Dimanche à 11 heures. — Désespoir et désolation, ma Fanny. Qu’ils sont coupables ceux qui ont entraîné ce malheureux Prince dans la folle tentative entreprise par lui, ce matin, secondé par le colonel Vaudrey et ce misérable Parquin ! Ils sont arrêtés, en prison tous trois. Pauvre mère !… je pense qu’elle ignorait ces projets extravagans. Imaginer de faire une révolution, de renverser un gouvernement aussi fort, aussi bien établi ! avec une poignée de soldats payés et ivres. Pas un régiment de la garnison, pas une poignée de la population n’a fait aucune démonstration en faveur du Prince !… Ils avaient perdu la tête, les insensés !… Que n’ont-ils écouté les avis que mon mari a donnés à un de leurs agens de la part du général i On a trompé ce malheureux Prince sur la position de la France, sur l’esprit public. Te conter tout ce qui s’est passé dans cette fatale matinée ne m’est pas possible, il y une telle confusion dans mes idées, je suis encore si troublée, si émue, que je ne sais où j’en ai la tête ; et puis je n’aurais pas le temps. Aimé part pour Paris, envoyé par son général…

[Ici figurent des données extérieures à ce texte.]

(** ** Queries *)

(** X19. Queries on a device that is not in the table, and queries of a
    button, hat button or axis that is not in the device's record: one
    error line and the default. *)
Lemma Get_unknown_defaults e id idx :
  (controller_list e !! id = None ->
     GetButton id idx e = (Ok false, e, [LogInvalidIdentifier id]) /\
     (forall d, GetHatButton id idx d e =
                (Ok false, e, [LogInvalidIdentifier id])) /\
     GetAxis id idx e = (Ok f32_zero, e, [LogInvalidIdentifier id]) /\
     GetBattery id e = (Ok Charging, e, [LogInvalidIdentifier id]) /\
     GetMotion id idx e = (Ok BasicMotion_zero, e, [LogInvalidIdentifier id])) /\
  (forall c, controller_list e !! id = Some c ->
     (buttons c !! idx = None ->
        GetButton id idx e = (Ok false, e, [LogInvalidButton idx])) /\
     (hat_buttons c !! idx = None ->
        forall d, GetHatButton id idx d e =
                  (Ok false, e, [LogInvalidHatButton idx])) /\
     (axes c !! idx = None ->
        GetAxis id idx e = (Ok f32_zero, e, [LogInvalidAxis idx]))).
Proof.
  split.
  - intros Hc.
    rewrite GetButton_eq, GetAxis_eq, GetBattery_eq, GetMotion_eq, Hc.
    repeat apply conj; try done. intros d. by rewrite GetHatButton_eq, Hc.
  - intros c Hc. repeat apply conj; intros Hi.
    + by rewrite GetButton_eq, Hc, Hi.
    + intros d. by rewrite GetHatButton_eq, Hc, Hi.
    + by rewrite GetAxis_eq, Hc, Hi.
Qed.

(** C2. [GetMotion] on a device that is in the table with a motion index
    that is not: the lookup [motions.at(motion)] throws
    [std::out_of_range]; nothing is logged and no default is returned. *)
Theorem GetMotion_unknown_index_throws e id c motion :
  controller_list e !! id = Some c ->
  motions c !! motion = None ->
  GetMotion id motion e = (Throw std_out_of_range, e, []).
Proof. intros Hc Hm. by rewrite GetMotion_eq, Hc, Hm. Qed.

Lemma GetMotion_unknown_index_throws_witness :
  controller_list engine_registered !! padA = Some ControllerData_new /\
  motions ControllerData_new !! 0 = None /\
  GetMotion padA 0 engine_registered =
    (Throw std_out_of_range, engine_registered, []).
Proof.
  repeat apply conj.
  - vm_compute; reflexivity.
  - vm_compute; reflexivity.
  - apply (GetMotion_unknown_index_throws _ padA ControllerData_new 0);
      vm_compute; reflexivity.
Defined.

(** ** The listener registry *)

(** C8. [DeleteCallback] with a key that is not in the registry logs one
    error line and leaves the engine as it was; with a key that is in it,
    it erases that key and no other, and logs nothing. *)
Theorem DeleteCallback_removes_or_logs e key :
  (callback_list e !! key = None ->
     DeleteCallback key e = (Ok tt, e, [LogNonExistentCallback key])) /\
  (is_Some (callback_list e !! key) ->
     DeleteCallback key e =
       (Ok tt, set_callback_list (delete key (callback_list e)) e, []) /\
     callback_list (engine_of (DeleteCallback key e)) !! key = None /\
     forall k, k ≠ key ->
       callback_list (engine_of (DeleteCallback key e)) !! k =
       callback_list e !! k).
Proof.
  unfold DeleteCallback. run. split.
  - intros ->. done.
  - intros [p ->]. unfold engine_of. simpl.
    split; [done|]. split; [apply lookup_delete_eq|].
    intros k Hk. by apply lookup_delete_ne.
Qed.

Lemma DeleteCallback_removes_or_logs_witness :
  (callback_list engine_playing !! 9 = None /\
   DeleteCallback 9 engine_playing =
     (Ok tt, engine_playing, [LogNonExistentCallback 9])) /\
  (is_Some (callback_list engine_playing !! 0) /\
   callback_list (engine_of (DeleteCallback 0 engine_playing)) !! 0 = None).
Proof.
  destruct (DeleteCallback_removes_or_logs engine_playing 9) as [Habsent _].
  destruct (DeleteCallback_removes_or_logs engine_playing 0) as [_ Hpresent].
  assert (callback_list engine_playing !! 9 = None) as H9
    by (vm_compute; reflexivity).
  assert (is_Some (callback_list engine_playing !! 0)) as H0
    by (vm_compute; eexists; reflexivity).
  repeat apply conj; [exact H9 | exact (Habsent H9) | exact H0 |].
  exact (proj1 (proj2 (Hpresent H0))).
Defined.
(** Jobs are taken in file order, which lists every job after the jobs it
    needs.  ([pre-commit] and [build-internal] may run side by side; the
    former touches nothing the latter reads.) *)
Fixpoint run_jobs (e : env) (log : list (string * (verdict * list entry)))
    (js : list job) (wd : world) : list (string * (verdict * list entry)) * world :=
  match js with
  | [] => (log, wd)
  | jb :: js' =>
      if ready e log jb then
        let res := run_job e jb wd in
        run_jobs e ((job_id jb, fst res) :: log) js' (snd res)
      else run_jobs e ((job_id jb, (NotRun, [])) :: log) js' wd
  end.

(** A workflow run starts with no artifacts; caches, release assets and
    the package index are what earlier runs left. *)
Definition run_workflow (e : env) (wf : workflow) (wd : world)
  : list (string * (verdict * list entry)) * world :=
  if existsb (fires (event_of e)) (wf_on wf)
  then run_jobs e [] (wf_jobs wf) (with_artifacts wd ∅)
  else ([], wd).

End Runner.

(** ** Logs *)

Module Trace.
Import Syntax Runner.

Section Run.
Context (e : env) (j : string).

(** The log of a job, as a relation: what [run_steps] computes. *)
Inductive run : nat → bool → list step → runner → world →
                list entry → bool → runner → world → Prop :=
| run_nil i ok r wd : run i ok [] r wd [] ok r wd
| run_pass i s ss r wd r' wd' tr ok' rf wf
    (Hif : holds e r (step_if s) = true)
    (Hexec : exec e j i s r wd = (Some r', wd'))
    (Hrest : run (S i) true ss r' wd' tr ok' rf wf) :
    run i true (s :: ss) r wd (Entry s Passed r wd r' wd' :: tr) ok' rf wf
| run_fail i s ss r wd wd' tr ok' rf wf
    (Hif : holds e r (step_if s) = true)
    (Hexec : exec e j i s r wd = (None, wd'))
    (Hrest : run (S i) false ss r wd' tr ok' rf wf) :
    run i true (s :: ss) r wd (Entry s Failed r wd r wd' :: tr) ok' rf wf
| run_skip i ok s ss r wd tr ok' rf wf
    (Hif : ok && holds e r (step_if s) = false)
    (Hrest : run (S i) ok ss r wd tr ok' rf wf) :
    run i ok (s :: ss) r wd (Entry s Skipped r wd r wd :: tr) ok' rf wf.

(** The state a job is in after a run of steps none of which fails: each
    step either passes or is skipped by its own condition. *)
Fixpoint reach (i : nat) (ss : list step) (r : runner) (wd : world)
  : option (runner * world) :=
  match ss with
  | [] => Some (r, wd)
  | s :: ss' =>
      if holds e r (step_if s) then
        match exec e j i s r wd with
        | (Some r', wd') => reach (S i) ss' r' wd'
        | (None, _) => None
        end
      else reach (S i) ss' r wd
  end.

End Run.

End Trace.

(** ** The files, artifacts and states of the pipeline *)

Module Pipeline.
Import Syntax Runner Publish.

(** The files the pipeline handles. *)
Definition lib : list string := ["src"; "bio_datasets"; "structure"; "library"].
Definition raw_ccd : list string :=
  ["src"; "bio_datasets"; "structure"; "library"; "components.cif.gz"].
Definition ccd_freq : list string :=
  ["src"; "bio_datasets"; "structure"; "library"; "cc-counts.tdd"].
Definition ccd : list string :=
  ["src"; "bio_datasets"; "structure"; "library"; "components.bcif"].
Definition ccd_res_dict : list string :=
  ["src"; "bio_datasets"; "structure"; "library"; "ccd_residue_dictionary.json"].
Definition ccd_url : string :=
  "https://files.wwpdb.org/pub/pdb/data/monomers/components.cif.gz".
Definition ccd_freq_url : string :=
  "http://ligand-expo.rcsb.org/dictionaries/cc-counts.tdd".
(** A workspace after the two downloads. *)
Definition downloaded (e : env) (w : files) : files :=
  write ccd_freq (Blob (fetch e ccd_freq_url)) (write raw_ccd (Blob (fetch e ccd_url)) w).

Dimanche 5 heures. — Enfin je suis seule, ma Fanny, et je puis achever cette triste lettre qui va te mettre dans la consternation. Mon pauvre mari est sur la route de Paris. Il pleut, il neige, il fait un temps affreux. Ma belle-mère a le délire, et les médecins disent qu’elle ne peut aller loin. J’éprouve un serrement de cœur, une tristesse affreuse. Quelle journée ! je n’en puis plus.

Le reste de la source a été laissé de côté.